Interview Transcript (pdf)

“I grew up in Houston, Texas, in a segregated community.” (time)

“I guess 11 to 12, my mother took me to a dentist who had never done braces before, but he wanted to try to do braces.  And so I was one of his first patients.” (time)

“I left Morehouse in ’65, joined the Peace Corps, and I had a two-year tour in Kenya, East Africa.  That was also an interesting experience.  I’d never been out of the country before, obviously, and I’d never been -- I had never been north before.  I hadn’t been anywhere, actually, before I went to Morehouse.” (time)

“My mother said, “Apply to Harvard.”  And I clearly remember telling Mama, I said, “Mama, Harvard is not gonna accept a black kid with a big afro.” And she said, “That’s OK, son.  Apply to Harvard.”  And, of course, in those days, what your parents told you what to do, you did it, right?” (time)

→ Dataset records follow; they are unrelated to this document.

(* ===== verification/CrfsMap.v ===== *)
(** The block allocator of CrimsonFS and the tree of block pointers of its inodes:
    blocks are handed out once and in increasing order, and [crfs_inode_set_block]
    and [crfs_inode_get_block] are the update and the look-up of a map from block
    numbers to addresses, for all inodes together. *)
From Stdlib Require Import Sorting.Sorted.
From S2P Require Import Prelude Pmm CString Crfs.

Lemma pair_eq_snd {A B} (x : A * B) b : snd x = b -> x = (fst x, b).
Proof. intros <-. by destruct x. Qed.

(** * Little-endian words *)

Lemma length_words l : length (flat_map (le_bytes 8) l) = (8 * length l)%nat.
Proof. induction l as [|v l IH]; [done|]. cbn [flat_map length]. rewrite length_app, length_le_bytes, IH. lia. Qed.

Lemma words_byte l q r :
  0 <= q < zlen l -> 0 <= r < 8 -> (flat_map (le_bytes 8) l).[8 * q + r] = (le_bytes 8 l.[q]).[r].
Proof.
  unfold zlen, aget. revert q. induction l as [|v l IH]; intros q Hq Hr; cbn [length] in Hq; [lia|].
  cbn [flat_map]. destruct (Z.eq_dec q 0) as [->|].
  - rewrite lookup_total_app_l by (rewrite length_le_bytes; lia). f_equal; lia.
  - rewrite lookup_total_app_r by (rewrite length_le_bytes; lia). rewrite length_le_bytes.
    replace (Z.to_nat (8 * q + r) - 8)%nat with (Z.to_nat (8 * (q - 1) + r)) by lia.
    rewrite (IH (q - 1)) by lia. do 2 f_equal.
    replace (Z.to_nat q) with (S (Z.to_nat (q - 1))) by lia. done.
Qed.
(** [sys_munmap] frees every page of the range, whoever holds it; what is outside
    of the managed memory is left alone. *)
Lemma munmap_loop_spec n p a (k := (a - phys_base p) / PAGE_SIZE) :
  region_ok p -> 0 <= a -> a + Z.of_nat n * PAGE_SIZE <= 2 ^ 64 ->
  let p' := munmap_loop n p a in
  same_region p p' /\
  (forall i, i ∈ free_set p' <-> i ∈ free_set p \/ (0 <= i < total_pages p /\ k <= i < k + Z.of_nat n)) /\
  u64 (free_pages p') =
    u64 (free_pages p + Z.max 0 (Z.min (k + Z.of_nat n) (total_pages p) - Z.max k 0)) /\
  (pmm_wf p -> (forall i, k <= i < k + Z.of_nat n -> i ∉ free_set p) -> pmm_wf p').
Proof.
  revert p a k. induction n as [|n IH]; intros p a k Hp Ha Hw; cbn [munmap_loop].
  - split; [done|]. split; [intros i; split; [by left|]; intros [?|[? ?]]; [done|lia]|]. split; [|done]. f_equal. lia.
  - unfold PAGE_SIZE in Hw. rewrite (u64_id a) by lia.
    destruct (pmm_free_page p a Hp Ha) as (Hp1 & [Hr1 Hr2] & Hs1 & Hc1 & Hw1). fold k in Hs1, Hc1, Hw1.
    set (p1 := pmm_free p a) in *.
    destruct (IH p1 (a + PAGE_SIZE) Hp1) as ([Hq1 Hq2] & Hs & Hc & Hwf); [unfold PAGE_SIZE; lia..|].
    assert (Ek : (a + PAGE_SIZE - phys_base p1) / PAGE_SIZE = k + 1) by (rewrite Hr1; unfold k, PAGE_SIZE; lia).
    rewrite Ek, Hr2 in *. cbn zeta.
    split; [split; congruence|]. split; [|split].
    + intros i. rewrite Hs, Hs1. split; [intros [[?|[? ->]]|[? ?]]|intros [?|[? ?]]]; try tauto; [right; lia|right; lia|].
      destruct (decide (i = k)) as [->|]; [tauto|]. right. lia.
    + rewrite Hc. unfold u64 in *. rewrite <- Zplus_mod_idemp_l, Hc1, Zplus_mod_idemp_l. f_equal.
      destruct (bool_decide_reflect (0 <= k < total_pages p)); lia.
    + intros Hwf0 Hu. apply Hwf; [apply Hw1; [done|apply Hu; lia]|].
      intros i Hi. rewrite Hs1. intros [Hin|[? ->]]; [|lia]. revert Hin. apply Hu. lia.
Qed.

(** [sys_mmap]: the lowest run of [n] free pages, or none. *)
Lemma pmm_alloc_n_any p n :
  pmm_wf p -> 1 <= n <= total_pages p -> 
  exists p' a r, pmm_alloc_n p n = Some (p', a) /\
    alloc_n_spec n (free_set p) r (free_set p') /\
    a = match r with Some k => page_addr p k | None => 0 end /\ pmm_wf p' /\ same_region p p'.
Proof.
  intros Hwf Hn. destruct (decide (n = 1)) as [->|]; [|apply pmm_alloc_n_refine; [done|lia]].
  unfold pmm_alloc_n. cbn [Z.eqb Pos.eqb]. destruct (pmm_alloc p) as [p' a] eqn:E.
  destruct (pmm_alloc_refine p p' a Hwf E) as (r & Hs & Ha & Hwf' & Hr). exists p', a, r.
  assert (H1 : forall j, run_of j 1 = {[j]}).
  { intros j. apply set_eq. intros i. rewrite elem_of_run_of, elem_of_singleton. lia. }
  split; [done|]. split; [|done]. inversion Hs as [He|k Hk Hm].
  - apply alloc_n_none. intros k. rewrite H1, He. set_solver.
  - rewrite <- (H1 k). apply alloc_n_run; [rewrite H1; set_solver|]. intros j. rewrite H1. intros Hj.
    apply Hm. set_solver.
Qed.

(** What [sys_mmap] of [n] pages does. *)
Definition mapped (n : Z) s s' (r : Z) : Prop :=
  exists k, run_of k n ⊆ free_set (pages s) /\ (forall j, run_of j n ⊆ free_set (pages s) -> k <= j) /\
    r = s64 (page_addr (pages s) k) /\
    free_set (pages s') = free_set (pages s) ∖ run_of k n /\
    pmm_wf (pages s') /\ same_region (pages s) (pages s') /\
    user_heap_end s' = user_heap_end s /\
    forall x, user_mem s' x = if in_range (page_addr (pages s) k) (n * PAGE_SIZE) x then 0 else user_mem s x.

“After my acceptance, Jim Mulvihill … came to Houston.  We talked about finances, how I would finance my dental education.  And he said … he was working on a situation that would help me alleviate some of the cost.  And that situation was he had contacted Wellesley College to see if they could employ my wife and I as house parents.  And that came through:  my wife and I were the first house parents at Wellesley College.” (time)

“I also served as a minority recruiter for the Medical School, the dental school, and the School of Public Health.” (time)

“And to be referred to as Black Panthers was extremely shocking, because, you know, we thought Boston would be different.  We thought Boston, the bastion of liberalism, surely the racist experiences that we were accustomed to in the South would surely not be prevalent in Boston.” (time)

“I think it was ’72 to ’74.  While I was at the dental school, I realized, and we all realized, there were very few black and brown students at the -- at Harvard Medical School and Harvard dental school.” (time)

“That project actually served as the blueprint for the explosion of minority programs in predominantly white dental schools across the country during the, you know, the late ’70s and early ’80s.” (time)

“We also did a survey of dental services for non-institutionalized developmentally disabled persons in the state of Texas.” (time)

“Harvard has an obligation to continue the diversity program in the years to come.” (time)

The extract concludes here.